_Instructions for the task_: Using the data below, return all lines in which "SpecFloat" appears.

_Dataset content_:

- - - -

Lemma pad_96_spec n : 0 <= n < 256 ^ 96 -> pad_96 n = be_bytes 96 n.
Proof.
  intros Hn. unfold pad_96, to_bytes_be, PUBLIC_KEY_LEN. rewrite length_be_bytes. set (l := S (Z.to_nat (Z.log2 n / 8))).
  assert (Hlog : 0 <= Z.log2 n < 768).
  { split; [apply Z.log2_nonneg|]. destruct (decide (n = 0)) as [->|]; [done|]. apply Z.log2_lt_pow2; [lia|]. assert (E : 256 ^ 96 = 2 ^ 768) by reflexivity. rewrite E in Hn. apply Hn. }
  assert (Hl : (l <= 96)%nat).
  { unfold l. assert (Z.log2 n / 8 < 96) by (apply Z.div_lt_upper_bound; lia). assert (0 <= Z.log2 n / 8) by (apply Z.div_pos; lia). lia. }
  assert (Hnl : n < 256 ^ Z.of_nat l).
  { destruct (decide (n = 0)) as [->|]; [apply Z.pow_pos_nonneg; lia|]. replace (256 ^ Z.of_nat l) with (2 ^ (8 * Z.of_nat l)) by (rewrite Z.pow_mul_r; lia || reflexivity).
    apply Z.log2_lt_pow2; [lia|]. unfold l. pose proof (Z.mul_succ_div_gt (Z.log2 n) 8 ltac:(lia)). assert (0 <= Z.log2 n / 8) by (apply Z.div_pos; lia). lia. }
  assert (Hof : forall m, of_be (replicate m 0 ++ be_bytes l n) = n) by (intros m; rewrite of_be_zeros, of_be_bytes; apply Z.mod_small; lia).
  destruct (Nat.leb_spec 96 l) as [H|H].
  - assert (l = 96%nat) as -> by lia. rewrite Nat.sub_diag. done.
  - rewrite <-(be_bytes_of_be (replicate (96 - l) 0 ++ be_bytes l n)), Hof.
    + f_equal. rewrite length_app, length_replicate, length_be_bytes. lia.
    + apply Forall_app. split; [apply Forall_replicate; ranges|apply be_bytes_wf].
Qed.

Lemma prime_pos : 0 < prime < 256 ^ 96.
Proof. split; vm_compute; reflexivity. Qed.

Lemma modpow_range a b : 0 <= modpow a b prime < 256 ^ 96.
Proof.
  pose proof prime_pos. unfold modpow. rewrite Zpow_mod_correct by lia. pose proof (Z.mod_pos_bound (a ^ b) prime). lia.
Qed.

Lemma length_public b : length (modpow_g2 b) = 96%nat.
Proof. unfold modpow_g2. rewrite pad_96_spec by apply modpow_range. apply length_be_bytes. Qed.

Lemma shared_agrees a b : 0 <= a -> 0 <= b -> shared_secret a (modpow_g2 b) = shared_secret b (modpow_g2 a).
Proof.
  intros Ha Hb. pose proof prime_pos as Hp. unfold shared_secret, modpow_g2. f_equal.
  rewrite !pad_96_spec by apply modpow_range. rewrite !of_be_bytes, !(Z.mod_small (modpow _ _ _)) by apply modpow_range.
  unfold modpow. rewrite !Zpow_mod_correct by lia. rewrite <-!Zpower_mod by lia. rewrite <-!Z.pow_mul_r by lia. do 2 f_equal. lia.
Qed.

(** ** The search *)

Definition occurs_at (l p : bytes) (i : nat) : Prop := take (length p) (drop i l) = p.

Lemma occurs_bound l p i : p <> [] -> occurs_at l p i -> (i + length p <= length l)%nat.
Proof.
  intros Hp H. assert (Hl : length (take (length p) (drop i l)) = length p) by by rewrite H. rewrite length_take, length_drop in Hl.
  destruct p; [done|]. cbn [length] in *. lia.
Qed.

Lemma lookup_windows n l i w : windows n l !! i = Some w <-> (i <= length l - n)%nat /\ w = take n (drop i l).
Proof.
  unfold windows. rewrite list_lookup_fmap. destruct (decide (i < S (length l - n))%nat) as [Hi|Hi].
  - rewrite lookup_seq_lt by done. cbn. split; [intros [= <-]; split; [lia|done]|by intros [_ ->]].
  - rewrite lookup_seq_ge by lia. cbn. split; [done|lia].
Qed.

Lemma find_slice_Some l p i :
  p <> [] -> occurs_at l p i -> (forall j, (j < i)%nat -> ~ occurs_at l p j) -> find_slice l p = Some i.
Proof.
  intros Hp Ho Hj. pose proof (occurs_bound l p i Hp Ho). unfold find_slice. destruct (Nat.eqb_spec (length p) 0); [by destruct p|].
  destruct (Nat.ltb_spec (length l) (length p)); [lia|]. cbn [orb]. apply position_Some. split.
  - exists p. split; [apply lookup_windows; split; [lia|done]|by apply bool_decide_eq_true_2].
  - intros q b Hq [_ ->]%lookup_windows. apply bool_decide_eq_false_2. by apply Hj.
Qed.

- - - -

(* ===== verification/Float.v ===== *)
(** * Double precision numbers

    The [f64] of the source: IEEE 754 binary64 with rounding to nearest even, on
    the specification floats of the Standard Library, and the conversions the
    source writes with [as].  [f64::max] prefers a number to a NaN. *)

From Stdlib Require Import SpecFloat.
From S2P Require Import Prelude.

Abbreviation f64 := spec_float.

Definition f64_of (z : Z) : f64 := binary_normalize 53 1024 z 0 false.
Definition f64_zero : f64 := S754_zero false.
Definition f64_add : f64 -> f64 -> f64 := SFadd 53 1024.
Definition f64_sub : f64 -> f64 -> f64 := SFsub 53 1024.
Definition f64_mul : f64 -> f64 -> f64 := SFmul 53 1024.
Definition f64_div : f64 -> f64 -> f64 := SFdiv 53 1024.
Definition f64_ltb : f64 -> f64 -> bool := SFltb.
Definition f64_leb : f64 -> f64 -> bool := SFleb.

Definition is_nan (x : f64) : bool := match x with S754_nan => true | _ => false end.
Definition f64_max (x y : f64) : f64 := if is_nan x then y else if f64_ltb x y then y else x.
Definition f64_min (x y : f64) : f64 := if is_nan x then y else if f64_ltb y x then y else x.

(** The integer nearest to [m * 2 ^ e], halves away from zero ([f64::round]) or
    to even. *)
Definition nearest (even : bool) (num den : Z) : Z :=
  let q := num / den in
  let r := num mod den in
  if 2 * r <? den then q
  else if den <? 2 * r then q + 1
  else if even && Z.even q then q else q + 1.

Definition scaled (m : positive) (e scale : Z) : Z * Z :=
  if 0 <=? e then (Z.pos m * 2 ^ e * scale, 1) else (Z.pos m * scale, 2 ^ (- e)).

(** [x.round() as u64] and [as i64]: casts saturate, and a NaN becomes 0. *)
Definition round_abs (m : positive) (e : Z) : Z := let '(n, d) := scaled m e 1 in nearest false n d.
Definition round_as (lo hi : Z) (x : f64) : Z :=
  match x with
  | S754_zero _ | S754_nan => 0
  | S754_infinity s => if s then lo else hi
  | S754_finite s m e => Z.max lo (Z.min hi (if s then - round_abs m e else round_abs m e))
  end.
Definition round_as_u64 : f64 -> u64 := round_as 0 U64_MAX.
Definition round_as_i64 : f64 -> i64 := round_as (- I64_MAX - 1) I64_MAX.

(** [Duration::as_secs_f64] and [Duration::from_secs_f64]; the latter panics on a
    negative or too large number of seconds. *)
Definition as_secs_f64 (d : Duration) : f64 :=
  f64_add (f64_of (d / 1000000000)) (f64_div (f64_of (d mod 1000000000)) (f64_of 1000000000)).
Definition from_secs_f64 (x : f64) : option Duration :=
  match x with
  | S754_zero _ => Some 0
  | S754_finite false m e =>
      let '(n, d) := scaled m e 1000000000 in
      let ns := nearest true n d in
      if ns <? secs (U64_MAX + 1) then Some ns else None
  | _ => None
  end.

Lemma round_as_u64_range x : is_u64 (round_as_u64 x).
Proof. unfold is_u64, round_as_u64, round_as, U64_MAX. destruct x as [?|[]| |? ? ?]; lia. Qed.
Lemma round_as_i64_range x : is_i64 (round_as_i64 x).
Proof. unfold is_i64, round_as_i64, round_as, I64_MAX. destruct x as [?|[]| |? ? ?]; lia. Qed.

- - - -

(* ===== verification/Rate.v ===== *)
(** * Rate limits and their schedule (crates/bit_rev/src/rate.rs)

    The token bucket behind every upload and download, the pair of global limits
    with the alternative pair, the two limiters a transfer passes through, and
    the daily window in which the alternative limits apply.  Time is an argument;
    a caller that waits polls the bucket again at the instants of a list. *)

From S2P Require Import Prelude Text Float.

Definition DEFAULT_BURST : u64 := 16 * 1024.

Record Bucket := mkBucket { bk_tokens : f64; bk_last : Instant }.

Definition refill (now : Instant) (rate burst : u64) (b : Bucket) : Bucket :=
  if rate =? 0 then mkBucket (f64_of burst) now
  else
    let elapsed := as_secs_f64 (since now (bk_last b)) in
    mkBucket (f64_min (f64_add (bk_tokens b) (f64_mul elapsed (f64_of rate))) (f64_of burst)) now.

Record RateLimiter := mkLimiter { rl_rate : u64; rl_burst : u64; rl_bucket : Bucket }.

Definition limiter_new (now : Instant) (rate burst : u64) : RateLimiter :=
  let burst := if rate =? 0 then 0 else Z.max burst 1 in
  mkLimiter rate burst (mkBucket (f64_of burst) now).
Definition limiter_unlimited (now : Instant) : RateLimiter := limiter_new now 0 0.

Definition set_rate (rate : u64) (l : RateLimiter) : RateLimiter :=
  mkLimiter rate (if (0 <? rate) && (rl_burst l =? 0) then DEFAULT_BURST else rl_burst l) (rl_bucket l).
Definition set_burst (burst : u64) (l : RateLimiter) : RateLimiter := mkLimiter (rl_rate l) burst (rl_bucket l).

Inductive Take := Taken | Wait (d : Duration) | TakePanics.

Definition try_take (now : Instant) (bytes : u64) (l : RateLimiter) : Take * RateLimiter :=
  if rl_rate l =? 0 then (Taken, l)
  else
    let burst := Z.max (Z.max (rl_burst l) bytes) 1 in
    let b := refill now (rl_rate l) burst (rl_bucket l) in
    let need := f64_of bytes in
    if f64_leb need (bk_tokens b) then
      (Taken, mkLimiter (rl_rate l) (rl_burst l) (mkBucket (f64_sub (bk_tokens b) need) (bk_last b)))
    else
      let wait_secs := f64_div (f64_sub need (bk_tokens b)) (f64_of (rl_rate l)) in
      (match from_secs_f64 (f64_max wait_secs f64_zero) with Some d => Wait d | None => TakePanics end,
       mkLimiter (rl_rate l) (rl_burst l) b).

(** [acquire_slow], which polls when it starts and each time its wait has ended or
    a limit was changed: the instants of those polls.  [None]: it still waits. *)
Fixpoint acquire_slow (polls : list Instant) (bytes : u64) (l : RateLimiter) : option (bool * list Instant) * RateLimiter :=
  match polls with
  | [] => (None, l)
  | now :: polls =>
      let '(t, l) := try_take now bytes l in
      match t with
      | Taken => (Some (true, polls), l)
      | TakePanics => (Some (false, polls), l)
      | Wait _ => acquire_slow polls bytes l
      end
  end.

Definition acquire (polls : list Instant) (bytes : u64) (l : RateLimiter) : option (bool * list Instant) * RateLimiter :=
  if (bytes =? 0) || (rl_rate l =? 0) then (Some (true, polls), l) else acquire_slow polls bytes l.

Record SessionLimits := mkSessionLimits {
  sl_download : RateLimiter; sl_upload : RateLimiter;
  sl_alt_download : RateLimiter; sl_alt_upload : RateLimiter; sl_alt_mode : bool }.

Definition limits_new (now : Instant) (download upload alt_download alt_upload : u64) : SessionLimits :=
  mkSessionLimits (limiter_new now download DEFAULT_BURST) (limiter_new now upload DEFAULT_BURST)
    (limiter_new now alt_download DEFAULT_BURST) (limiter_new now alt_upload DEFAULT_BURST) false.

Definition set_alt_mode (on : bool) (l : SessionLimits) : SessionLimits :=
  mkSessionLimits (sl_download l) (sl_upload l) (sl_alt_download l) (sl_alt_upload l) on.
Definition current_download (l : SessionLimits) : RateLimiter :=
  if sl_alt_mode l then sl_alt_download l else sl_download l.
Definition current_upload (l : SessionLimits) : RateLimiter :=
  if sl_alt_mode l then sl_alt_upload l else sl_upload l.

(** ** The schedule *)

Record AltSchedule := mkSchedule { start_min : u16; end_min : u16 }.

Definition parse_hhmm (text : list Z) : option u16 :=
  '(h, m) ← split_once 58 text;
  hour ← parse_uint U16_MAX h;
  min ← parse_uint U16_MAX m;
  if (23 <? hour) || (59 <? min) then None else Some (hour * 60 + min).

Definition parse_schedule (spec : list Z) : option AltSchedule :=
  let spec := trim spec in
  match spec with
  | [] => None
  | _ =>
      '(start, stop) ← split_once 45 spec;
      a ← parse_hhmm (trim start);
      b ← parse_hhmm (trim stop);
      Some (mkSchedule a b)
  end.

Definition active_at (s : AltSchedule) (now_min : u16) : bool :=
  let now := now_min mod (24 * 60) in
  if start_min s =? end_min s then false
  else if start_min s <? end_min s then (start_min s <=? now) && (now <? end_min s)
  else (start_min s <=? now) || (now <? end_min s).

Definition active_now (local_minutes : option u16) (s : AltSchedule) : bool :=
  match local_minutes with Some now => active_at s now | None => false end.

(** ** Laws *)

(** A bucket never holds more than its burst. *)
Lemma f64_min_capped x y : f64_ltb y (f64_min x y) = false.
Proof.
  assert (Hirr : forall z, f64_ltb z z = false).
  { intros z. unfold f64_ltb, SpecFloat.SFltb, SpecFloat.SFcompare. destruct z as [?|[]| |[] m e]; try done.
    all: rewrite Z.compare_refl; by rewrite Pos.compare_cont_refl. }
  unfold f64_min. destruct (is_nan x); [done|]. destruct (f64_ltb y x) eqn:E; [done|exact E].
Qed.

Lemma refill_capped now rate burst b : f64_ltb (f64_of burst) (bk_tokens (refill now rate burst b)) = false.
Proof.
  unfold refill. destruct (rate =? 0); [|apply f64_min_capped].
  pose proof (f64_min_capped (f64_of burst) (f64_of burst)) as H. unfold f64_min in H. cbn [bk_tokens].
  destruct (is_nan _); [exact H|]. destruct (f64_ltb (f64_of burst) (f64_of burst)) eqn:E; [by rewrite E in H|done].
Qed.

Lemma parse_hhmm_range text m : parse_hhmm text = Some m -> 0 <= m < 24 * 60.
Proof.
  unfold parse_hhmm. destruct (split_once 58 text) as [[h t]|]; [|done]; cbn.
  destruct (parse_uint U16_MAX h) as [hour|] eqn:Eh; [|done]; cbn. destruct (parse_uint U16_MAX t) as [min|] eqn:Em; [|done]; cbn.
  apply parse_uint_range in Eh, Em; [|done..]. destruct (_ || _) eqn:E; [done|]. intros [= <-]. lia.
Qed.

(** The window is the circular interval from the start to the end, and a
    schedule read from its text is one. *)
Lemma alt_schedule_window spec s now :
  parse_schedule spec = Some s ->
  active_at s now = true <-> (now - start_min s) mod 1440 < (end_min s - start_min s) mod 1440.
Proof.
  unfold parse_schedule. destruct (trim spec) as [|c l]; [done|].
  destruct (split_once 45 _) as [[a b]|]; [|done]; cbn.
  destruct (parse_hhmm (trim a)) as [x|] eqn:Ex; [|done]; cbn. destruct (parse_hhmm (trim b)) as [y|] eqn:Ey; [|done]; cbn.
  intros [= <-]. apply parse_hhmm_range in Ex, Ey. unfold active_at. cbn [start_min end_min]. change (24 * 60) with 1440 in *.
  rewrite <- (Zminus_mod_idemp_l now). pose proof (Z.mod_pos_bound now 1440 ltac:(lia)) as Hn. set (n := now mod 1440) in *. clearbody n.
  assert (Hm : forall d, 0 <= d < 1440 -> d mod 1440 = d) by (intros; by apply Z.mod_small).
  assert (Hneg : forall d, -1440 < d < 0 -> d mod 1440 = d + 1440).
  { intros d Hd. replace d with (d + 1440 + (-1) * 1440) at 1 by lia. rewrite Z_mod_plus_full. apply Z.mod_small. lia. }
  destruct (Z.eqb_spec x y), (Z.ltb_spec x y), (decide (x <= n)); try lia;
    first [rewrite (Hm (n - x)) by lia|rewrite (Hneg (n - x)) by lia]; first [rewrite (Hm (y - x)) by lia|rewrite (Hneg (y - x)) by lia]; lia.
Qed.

- - - -

_Reply_:
From Stdlib Require Import SpecFloat.
  { intros z. unfold f64_ltb, SpecFloat.SFltb, SpecFloat.SFcompare. destruct z as [?|[]| |[] m e]; try done.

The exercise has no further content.